First part of the kindle book deals with seismic risk assessment and hazard analysis with a concentration on seismic microzonation, development of probabilistic hazard maps, geotechnical problems including soil-structure interaction, and three-dimensional wave propagation in different soil media considering different surface characteristics and topography. Chapter 1 provides a methodology for seismic risk assessment within a performance based earthquake engineering framework. Probabilistic hazard analysis and economic models are used for loss estimation and evaluation of earthquake impact on regional economies. Chapter 2 describes development of seismic microzonation and probabilistic hazard maps for a specific region. Details of site characteristics including geological conditions and soil nonlinearity were considered in the seismic zoning and hazard assessment. Chapter 3 presents cognitive methods for modeling geotechnical and seismological problems. New data-driven modern techniques are used to complement and improve the traditional physically-based geotechnical modeling and system analysis under earthquake loading. Chapter 4 includes a new method to simulate three-dimensional seismic wave simulation in heterogeneous transversely isotropic medium with non-flat free surface. Numerical simulations involving different free surfaces provide realistic seismic wave propagation in the vicinity of the earth surface. Wave diffractions, scattering, multiple reflections, and converted waves caused by the free surface topography are studied. Chapter 5 provides ground motion estimates for Sothern California as a case study for seismic hazard analysis in a high seismic region. The numerical simulations include full-wave propagation in three-dimensional velocity models. Chapter 6 includes recommendations on soil-structures interaction modeling and provides classification of different modeling approaches based on general superposition of wave fields. Stateof- the-art approaches including those used in nuclear industry are discussed.

As one of the most devastating natural events, earthquakes impose economic challenges on communities and governments. The number of human and economic assets at risk is growing as megacities and urban areas develop all over the world. This increasing risk has been plotted in the damage and loss reports after the great earthquakes.

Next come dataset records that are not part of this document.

(** * Bayesian optimisation of topic-model hyperparameters

    A shallow embedding of [optopic/optimization/optimizer.py]: the class
    [Optimizer] with its constructor, the parameter validator
    [check_BO_parameters], the evaluation harness [_objective_function]
    and the two ask/tell loops [optimize] and [restart_optimize].

    Python objects that the optimizer only passes around (the topic model,
    the dataset, the metrics, the skopt backend, floats) are kept abstract
    in the class [Externals]; everything the optimizer itself does (the
    mutation of [self], the exceptions of indexing and of [%], the calls it
    makes and the order in which it makes them) is written out. *)

From Stdlib Require Import ZArith QArith Ascii String.
From stdpp Require Import base gmap strings pretty list sorting.

Open Scope Z_scope.

(** ** The fragment of Python the optimizer relies on *)

Module Py.

Inductive exn :=
| IndexError | KeyError | ZeroDivisionError
| UnboundLocalError | AttributeError | ExternalError.

(** [len(l)] *)
Definition len {A} (l : list A) : Z := Z.of_nat (length l).

(** [l[i]]: negative indices count from the end, anything else out of
    range is an [IndexError] (here [None]). *)
Definition index {A} (l : list A) (i : Z) : option A :=
  if 0 <=? i then l !! Z.to_nat i
  else if - len l <=? i then l !! Z.to_nat (len l + i)
  else None.

(** [range(a, b)] and [range(n)] *)
Definition range2 (a b : Z) : list Z := seqZ a (b - a).
Definition range (n : Z) : list Z := range2 0 n.

(** [str(i)] on an int *)
Definition str (i : Z) : string := pretty i.

(** [i % s] on ints: the sign follows the divisor, as [Z.modulo] does,
    and a zero divisor raises [ZeroDivisionError] (here [None]). *)
Definition mod_ (i s : Z) : option Z :=
  if s =? 0 then None else Some (i `mod` s).

(** [s.endswith(suffix)] *)
Definition endswith (s suffix : string) : bool :=
  let n := String.length s in
  let m := String.length suffix in
  if (m <=? n)%nat then String.eqb (String.substring (n - m) m s) suffix
  else false.

(** [s[:-k]] for a positive literal [k] *)
Definition drop_last (k : nat) (s : string) : string :=
  String.substring 0 (String.length s - k) s.

(** [s[-1]]; [None] stands for the [IndexError] on the empty string. *)
Definition last_char (s : string) : option ascii :=
  match String.length s with
  | O => None
  | S n => String.get n s
  end.

(** [a if a else b]: the truth value of ints, strings, bools and dicts,
    with [None] for an argument left at its default [None]. *)
Definition or_else {A} (truthy : A → bool) (a : option A) (b : A) : A :=
  match a with
  | Some v => if truthy v then v else b
  | None => b
  end.

Definition truthy_int (z : Z) : bool := negb (z =? 0).
Definition truthy_str (s : string) : bool := negb (String.eqb s "").
Definition truthy_bool (b : bool) : bool := b.
Definition truthy_obj {A} (_ : A) : bool := true.

(** [x in l] for a list of strings *)
Definition in_list (x : string) (l : list string) : bool :=
  existsb (String.eqb x) l.

End Py.

(** ** What the optimizer is given

    The objects below come from outside the file: the topic model with its
    [train_model], the metrics with [score] and their class name, numpy's
    floats with unary minus, subtraction and [np.median], the clock, the
    skopt optimizer with [ask] and [tell], and the loaders used on restart.
    [World] is whatever their results depend on (random seeds, the clock). *)

Class Externals := {
  Value : Type;
  Dimension : Type;
  Model : Type;
  Dataset : Type;
  Kernel : Type;
  Output : Type;
  Metric : Type;
  MetricAttributes : Type;
  PyFloat : Type;
  World : Type;
  Backend : Type;
  TellResult : Type;
  fneg : PyFloat → PyFloat;
  fsub : PyFloat → PyFloat → PyFloat;
  median : list PyFloat → PyFloat;
  class_name : Metric → string;
  score : Metric → Output → PyFloat;
  train_model :
    Model → Dataset → gmap string Value → Z → bool → bool →
    World → option Output * World;
  time_time : World → PyFloat * World;
  ask : Backend → list Value * Backend;
  tell : list Value → PyFloat → Backend → TellResult * Backend;
  func_vals : TellResult → list PyFloat;
  load_metric : string → MetricAttributes → Metric;
  load_dataset : string → Dataset;
}.

Section Optimizer.

Context `{Ext : Externals}.

(** An entry of a per-metric history: the list of raw scores of one
    iteration, the single float that [optimize] assigns for a seed point,
    or the int that [restart_optimize] stores for a metric that was not
    tracked before. *)
Inductive run_entry :=
| RunList (l : list PyFloat)
| RunFloat (f : PyFloat)
| RunInt (z : Z).

(** ** The attributes of an [Optimizer] *)

Record Optimizer := {
  model : Model;
  dataset : Dataset;
  metric : Metric;
  search_space : gmap string Dimension;
  current_call : Z;
  hyperparameters : list string;
  extra_metrics : list Metric;
  optimization_type : string;
  dict_model_runs : gmap string (gmap string run_entry);
  number_of_call : Z;
  n_random_starts : Z;
  initial_point_generator : string;
  model_runs : Z;
  surrogate_model : string;
  kernel : Kernel;
  acq_func : string;
  random_state : option Z;
  x0 : list (list Value);
  y0 : list PyFloat;
  save_path : string;
  save_step : Z;
  save_name : string;
  save_models : bool;
  early_stop : bool;
  early_step : Z;
  plot_model : bool;
  plot_best_seen : bool;
  plot_name : string;
  log_scale_plot : bool;
  (** set by [check_BO_parameters] only, absent ([None]) before *)
  model_path_models : option string;
}.

(** Class attributes *)
Definition topk : Z := 10.
Definition topic_word_matrix : bool := true.
Definition topic_document_matrix : bool := true.
(** * The signaling server of remoted (signaling-server/src/server.ts)

    A shallow embedding of [class SignalingServer] and of the message types of
    shared/src/types.ts, followed by the properties of the registry, of the
    router and of the disconnect path.

    The two JavaScript [Map]s keep insertion order, and the server relies on
    it (the disconnect loop stops at the first match, broadcasts and device
    lists follow the iteration order): they are association lists with the
    semantics of [Map.prototype.set/get/delete].  [Device] objects are shared
    between [clients] and [devices] and mutated in place on disconnect: they
    live in an object store and the maps hold references. *)

From Stdlib Require Import ZArith String.
From stdpp Require Import base decidable option list strings sorting.

(** ** JavaScript values found in the fields the server reads *)

(** What [JSON.parse] can put in a property: the primitives, and objects or
    arrays.  The server never looks inside an object (an [offer], an [answer],
    a [candidate]).  It compares it by identity, when it is the key of a
    [Map], and it converts it to a string, when it is interpolated in the
    template literal of a log line: that conversion throws a TypeError for an
    object that has a property [toString] of its own, such as
    [{"toString": null}], and for an array that holds such an object.  So an
    object is known by its identity and by whether its conversion to a string
    returns.  Numbers are the integers. *)
Inductive value : Type :=
| VUndefined
| VNull
| VBool (b : bool)
| VNum (n : Z)
| VStr (s : string)
| VObject (addr : nat) (to_string_returns : bool).
Definition process_subscription_payment (transaction : PaypalTransaction.t)
    (subscription : PaypalSubscription.t) (org : Organization) : M unit :=
  recurring_donation <-
    RecurringDonation_get
      (by_paypal_subscription_id (PaypalTransaction.reference_id transaction)) ;;
  if is_none recurring_donation
     && String.eqb (PaypalSubscription.status subscription) "CANCELLED"
  then process_as_single_opportunity transaction org (Some subscription)
  else if is_none recurring_donation
     && String.eqb (PaypalSubscription.status subscription) "SUSPENDED"
  then process_as_single_opportunity transaction org (Some subscription)
  else if is_none recurring_donation
     && is_none (PaypalSubscription.installment_period subscription)
  then process_as_single_opportunity transaction org (Some subscription)
  else
    recurring_donation <-
      match recurring_donation with
      | Some rd => ret rd
      | None => create_recurring_donation transaction subscription org
      end ;;
    recurring_donation <-
      (if String.eqb (PaypalSubscription.status subscription) "CANCELLED"
       then RecurringDonation_save
              (RecurringDonation.set_open_ended_status
                 recurring_donation "Closed")
       else ret recurring_donation) ;;
    update_or_create_installment transaction subscription org
                                 recurring_donation.

Definition skipped_event_codes : list string :=
  ["T0400"; "T0401"; "T0003"; "T0007"; "T0300"; "T0101"; "T0200";
   "T1501"; "T1105"; "T1106"].

Definition single_opportunity_event_codes : list string :=
  ["T0013"; "T0000"; "T0011"; "T0001"].

Definition code_in (code : string) (codes : list string) : bool :=
  existsb (String.eqb code) codes.

(** The part of the handler that follows the three T0002 guards: the
    subscription payment proper. *)
Definition handle_subscription_payment (org : Organization)
    (transaction : PaypalTransaction.t) (ppc : PaypalConnection) : M unit :=
  (if String.eqb (PaypalTransaction.event_code transaction) "T0002"
      && option_string_eqb (PaypalTransaction.reference_id_type transaction)
                           (Some "SUB")
   then
     let raw_subscription := ppc (PaypalTransaction.reference_id transaction) in
     subscription <- lift (from_dict raw_subscription) ;;
     if negb (code_in (PaypalSubscription.status subscription)
                      ["ACTIVE"; "CANCELLED"; "SUSPENDED"])
     then raise (Exception "unknown subscription status")
     else process_subscription_payment transaction subscription org
   else ret tt) ;;;
  if negb (option_string_eqb (PaypalTransaction.reference_id_type transaction)
                             (Some "SUB"))
  then
    recurring_donation <-
      RecurringDonation_get
        (by_paypal_account_id (PaypalTransaction.account_id transaction)) ;;
    match recurring_donation with
    | Some rd => update_closest_opportunity transaction org rd
    | None => process_as_single_opportunity transaction org None
    end
  else ret tt.

(** The entry point after its first statement: the dispatch on the
    canonical transaction.  The source first parses the raw payload
    with [PaypalTransaction.from_dict], a function of the payload alone,
    which can raise; [transaction] is the transaction it returned.  The
    whole function, from the raw payload, is [handle_raw_transaction]
    below. *)
Definition handle_paypal_charge_external_initiation (org : Organization)
    (transaction : PaypalTransaction.t) (ppc : PaypalConnection) : M unit :=
  let event_code := PaypalTransaction.event_code transaction in
  let gross_amount := PaypalTransaction.gross_amount transaction in
  if code_in event_code skipped_event_codes then ret tt
  else if String.eqb event_code "T0000" && (gross_amount <? 0) then ret tt
  else if String.eqb event_code "T1107" && (gross_amount >? 0) then ret tt
  else if String.eqb event_code "T1107" then process_refund transaction org ppc
  else if code_in event_code single_opportunity_event_codes then
    process_as_single_opportunity transaction org None
  else if negb (String.eqb event_code "T0002") then
    raise (Exception ("Unknown event code: " ++ event_code))
  else if gross_amount <? 0 then ret tt
  else if negb (String.eqb (PaypalTransaction.status transaction) "S") then
    raise (Exception "Transaction status isn't 'S'")
  else handle_subscription_payment org transaction ppc.

(** ** Sample data used by the examples *)

Definition org0 : Organization := mkOrganization "org" "Property1".

Definition donor : Name := mkName "Ada" "Lovelace".

(** A settled payment with the given id, event code, reference and day. *)
Definition payment (id code : string) (ref_type ref account : option string)
    (day gross : Z) : PaypalTransaction.t :=
  PaypalTransaction.mk id code ref_type ref account day gross 30 "S"
    None (Some "ada@example.org") None (Some donor) None.

(** A vendor that reports every subscription with the given status and
    billing dates. *)
Definition vendor (status : string) (last : Z) (next : option Z)
  : PaypalConnection :=
  fun _ => mkRawSubscription "I-SUB1" status "ada@example.org" 1000 "PAYER1"
             last "2020-01-01T00:00:00Z" next.

(** An installment of recurring donation [rd], saved under id [i]. *)
Definition installment (i rd : Id) (tid : string) (day : Z) : Opportunity.t :=
  Opportunity.mk (Some i) None 1000 1000 970 "Closed Won" (Some "PAYER1")
    "PayPal" "PayPal: ada@example.org" (Some tid) day None "Property1"
    (Some rd) (Some "monthly") (Some "Recurring Donation").
Arguments installment (i rd)%_nat tid%_string day%_Z.
Fixpoint assoc (k : string) (fields : list (string * json)) : option json :=
  match fields with
  | [] => None
  | (k', v) :: rest => if String.eqb k k' then Some v else assoc k rest
  end.

(** [d.get(k, dflt)]: only a dict has [get]. *)
Definition get (d : json) (k : string) (dflt : json) : result json :=
  match d with
  | JObj fields => Ok (default dflt (assoc k fields))
  | _ => Raise (Exception "AttributeError: object has no attribute 'get'")
  end.

(** [len(v)] *)
Definition len (v : json) : result nat :=
  match v with
  | JStr s => Ok (PyStr.len s)
  | JArr items => Ok (length items)
  | JObj fields => Ok (length fields)
  | _ => Raise (Exception "TypeError: object has no len()")
  end.

(** [v + n] for an integer [n]; a bool is an int in Python. *)
Definition add (v : json) (n : Z) : result Z :=
  match v with
  | JNum z => Ok (z + n)%Z
  | JBool b => Ok ((if b then 1 else 0) + n)%Z
  | _ => Raise (Exception "TypeError: unsupported operand type(s) for +")
  end.

Fixpoint chars (s : string) : list json :=
  match s with
  | EmptyString => []
  | String c r => JStr (String c EmptyString) :: chars r
  end.

(** The items [for x in v] visits: the elements of a list, the keys of a
    dict, the characters of a string. *)
Definition iter (v : json) : result (list json) :=
  match v with
  | JArr items => Ok items
  | JObj fields => Ok (map (fun kv => JStr (fst kv)) fields)
  | JStr s => Ok (chars s)
  | _ => Raise (Exception "TypeError: object is not iterable")
  end.

End Py.

(** ** Data *)

(** An embedding vector.  The pipeline never looks inside one; its float
    components are stood for by integers. *)
Definition vector : Type := list Z.

(** One row of the DataFrame the scraper returns. *)
Module Announcement.
Record t : Type := make {
  date : string;
  title : string;
  type : string;
  links : list string;
}.
End Announcement.

(** One element of [new_docs]: [(date, title, doc_type, pdf_url)]. *)
Definition WorkItem : Type := (string * string * string * string)%type.

(** One element of [page_data_list]. *)
Module PageData.
Record t : Type := make {
  page_number : Z;
  content : string;
  original_text : json;
  page_info : json;
}.
End PageData.

Module SourceMetadata.
Record t : Type := make {
  scraped_date : string;
  scraped_title : string;
  scraped_type : string;
  source : string;
  source_url : string;
  scraped_at : nat;
}.
End SourceMetadata.

Module Metadata.
Record t : Type := make {
  date : string;
  title : string;
  type : string;
  page_number : Z;
  total_pages : nat;
  model : json;
  header : json;
  footer : json;
  dimensions : json;
  tables_count : nat;
  images_count : nat;
  hyperlinks_count : nat;
  processed_at : nat;
}.
End Metadata.

(** The [data] dictionary inserted into [bnm_announcements]. *)
Module Row.
Record t : Type := make {
  date : string;
  title : string;
  type : string;
  pdf_url : string;
  page_number : Z;
  content : string;
  original_text : json;
  source_metadata : SourceMetadata.t;
  metadata : Metadata.t;
  embedding : vector;
}.
End Row.

(** The global [cron_status] dictionary.  Instants are clock readings; their
    ISO-8601 rendering is not modelled. *)
Module CronStatus.
Record t : Type := make {
  last_run : option nat;
  status : string;
  new_documents : nat;
  processed : nat;
  failed : nat;
  message : string;
}.
End CronStatus.

(** [cron_status] as the module initialises it. *)
Definition cron_status_init : CronStatus.t :=
  CronStatus.make None "idle" 0 0 0 "Not run yet".

(** The log: every call of a leaf component (recorded with the arguments it
    is called with, as its first step), every [unlink], every pause and
    every line printed, in the order they happen. *)
Inductive Event : Type :=
| CallScrape
| CallExists (title date : string)
| CallDownload (url : string)
| CallOcr (path : string)
| CallEmbed (texts : list string)
| CallInsert (row : Row.t)
| CallUnlink (path : string)
| CallSleep (seconds : nat)
| Print (line : string).

(** The download directory is private to the service: a file appears in it
    only through [download_pdf] and leaves it only through [unlink]. *)
Record World : Type := mkWorld {
  files : gset string;
  table : list Row.t;
  cron_status : CronStatus.t;
  clock : nat;
  trace : list Event;
}.

(** One [<tr>] of the rendered table: the three cell texts and the [href]s
    found in the title cell. *)
Definition SiteRow : Type := (string * string * string * list string)%type.

(** The collaborators.  [Raise] stands for a network error, a timeout, a
    non-2xx answer or an answer of the wrong shape.

    - [site_table]: the rows of [table#filta] as the browser renders them;
    - [browser_launch_error]: a failure before the download is attempted
      (creating the directory, launching the browser);
    - [browser_download]: the download saved to disk, as its size in bytes;
    - [ocr_webhook]: the parsed JSON body of the webhook's answer;
    - [openai_embeddings]: the vectors returned for the cleaned texts;
    - [supabase_select_error], [supabase_insert_error]: the error, if any,
      of executing a query; what a query that executes returns or writes is
      decided by the table in the world. *)
Record Env : Type := mkEnv {
  site_table : World -> result (list SiteRow);
  browser_launch_error : World -> option exn;
  browser_download : string -> World -> result nat;
  ocr_webhook : string -> World -> result json;
  openai_embeddings : list string -> World -> result (list vector);
  supabase_select_error : string -> string -> World -> option exn;
  supabase_insert_error : Row.t -> World -> option exn;
}.

(** ** The monad *)

Definition M (A : Type) : Type := World -> result A * World.

Definition ret {A} (a : A) : M A := fun w => (Ok a, w).

Definition raise {A} (e : exn) : M A := fun w => (Raise e, w).

Definition bind {A B} (m : M A) (f : A -> M B) : M B :=
  fun w =>
    match m w with
    | (Ok a, w') => f a w'
    | (Raise e, w') => (Raise e, w')
    end.

(** [try: m  except Exception as e: h e] *)
Definition try_except {A} (m : M A) (h : exn -> M A) : M A :=
  fun w =>
    match m w with
    | (Ok a, w') => (Ok a, w')
    | (Raise e, w') => h e w'
    end.

Definition lift {A} (r : result A) : M A := fun w => (r, w).

Definition ask {A} (f : World -> A) : M A := fun w => (Ok (f w), w).

Definition ask_result {A} (f : World -> result A) : M A := fun w => (f w, w).

Definition modify (f : World -> World) : M unit := fun w => (Ok tt, f w).

Declare Scope py_scope.
Delimit Scope py_scope with py.
Bind Scope py_scope with M.
Notation "x <- c1 ;; c2" := (bind c1 (fun x => c2))
  (at level 100, c1 at next level, right associativity) : py_scope.
Notation "c1 ;; c2" := (bind c1 (fun _ => c2))
  (at level 100, right associativity) : py_scope.

Local Open Scope py_scope.

Definition emit (ev : Event) : M unit :=
  modify (fun w => mkWorld (files w) (table w) (cron_status w) (clock w)
                           (trace w ++ [ev])).

(** [print(line)] *)
Definition print (line : string) : M unit := emit (Print line).
(** One iteration of [for i, t in enumerate(time_array)].  Reading either
    profile past its end raises [IndexError]; the five stores are at an
    index of [time_array], hence in range. *)
Definition loop_body (i : nat) (st : State) : Py.exn + State :=
  match power_demand_profile !! i with
  | None => inl Py.IndexError
  | Some demand =>
    match speed_profile !! i with
    | None => inl Py.IndexError
    | Some speed =>
      let current_mode := determine_mode (SoC st) demand in
      let split := power_split current_mode demand in
      let battery_power := motor_power split in
      let SoC' := clamp (discharge (SoC st) battery_power) in
      inr {| SoC := SoC';
             current_mode := current_mode;
             SoC_array := <[i := SoC']> (SoC_array st);
             mode_array := <[i := current_mode]> (mode_array st);
             engine_power_array :=
               <[i := engine_power split]> (engine_power_array st);
             motor_power_array :=
               <[i := motor_power split]> (motor_power_array st);
             battery_power_array :=
               <[i := battery_power]> (battery_power_array st) |}
    end
  end.

Fixpoint loop (indices : list nat) (st : State) : Outcome :=
  match indices with
  | [] => Completed st
  | i :: rest =>
    match loop_body i st with
    | inl e => RaisedInLoop e i st
    | inr st' => loop rest st'
    end
  end.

The 1975 Tangshan (China) earthquake killed about 200,000 people. The 1994 Northridge, (USA) earthquake left 57 dead and about 8,700 injured. The country experienced around $42 billion in losses due to it. The 1995 earthquake in Kobe (Japan) caused about 6,000 fatalities and over $120 Billion in economic loss. The August 1996 Izmit (Turkey) earthquake killed 20,000 people and caused $12 billion in economic loss. The 1999 Chi-chi (Taiwan) earthquake caused an estimated $8 billion in loss. The 2006 Gujarat (India) earthquake saw around 18,000 fatalities and 330,000 demolished buildings [1]. The Sichuan (China) earthquake, on May 12th 2008 left 88,000 people dead or missing and nearly 400,000 injured. That earthquake damaged or destroyed millions of homes, leaving five million homeless. It also caused extensive damage to basic infrastructure, including schools, hospitals, roads and water systems. The event cost around $29 billion in direct loss alone [2]. The devastating earthquake of March 2011 with its resulting tsunami along the east coast of Japan is known to be the world's most costly earthquake. The World Bank estimated the cost at $235 billion while government estimates reported the number at $305 billion. The event left 8,700 dead and more than 13,000 missing.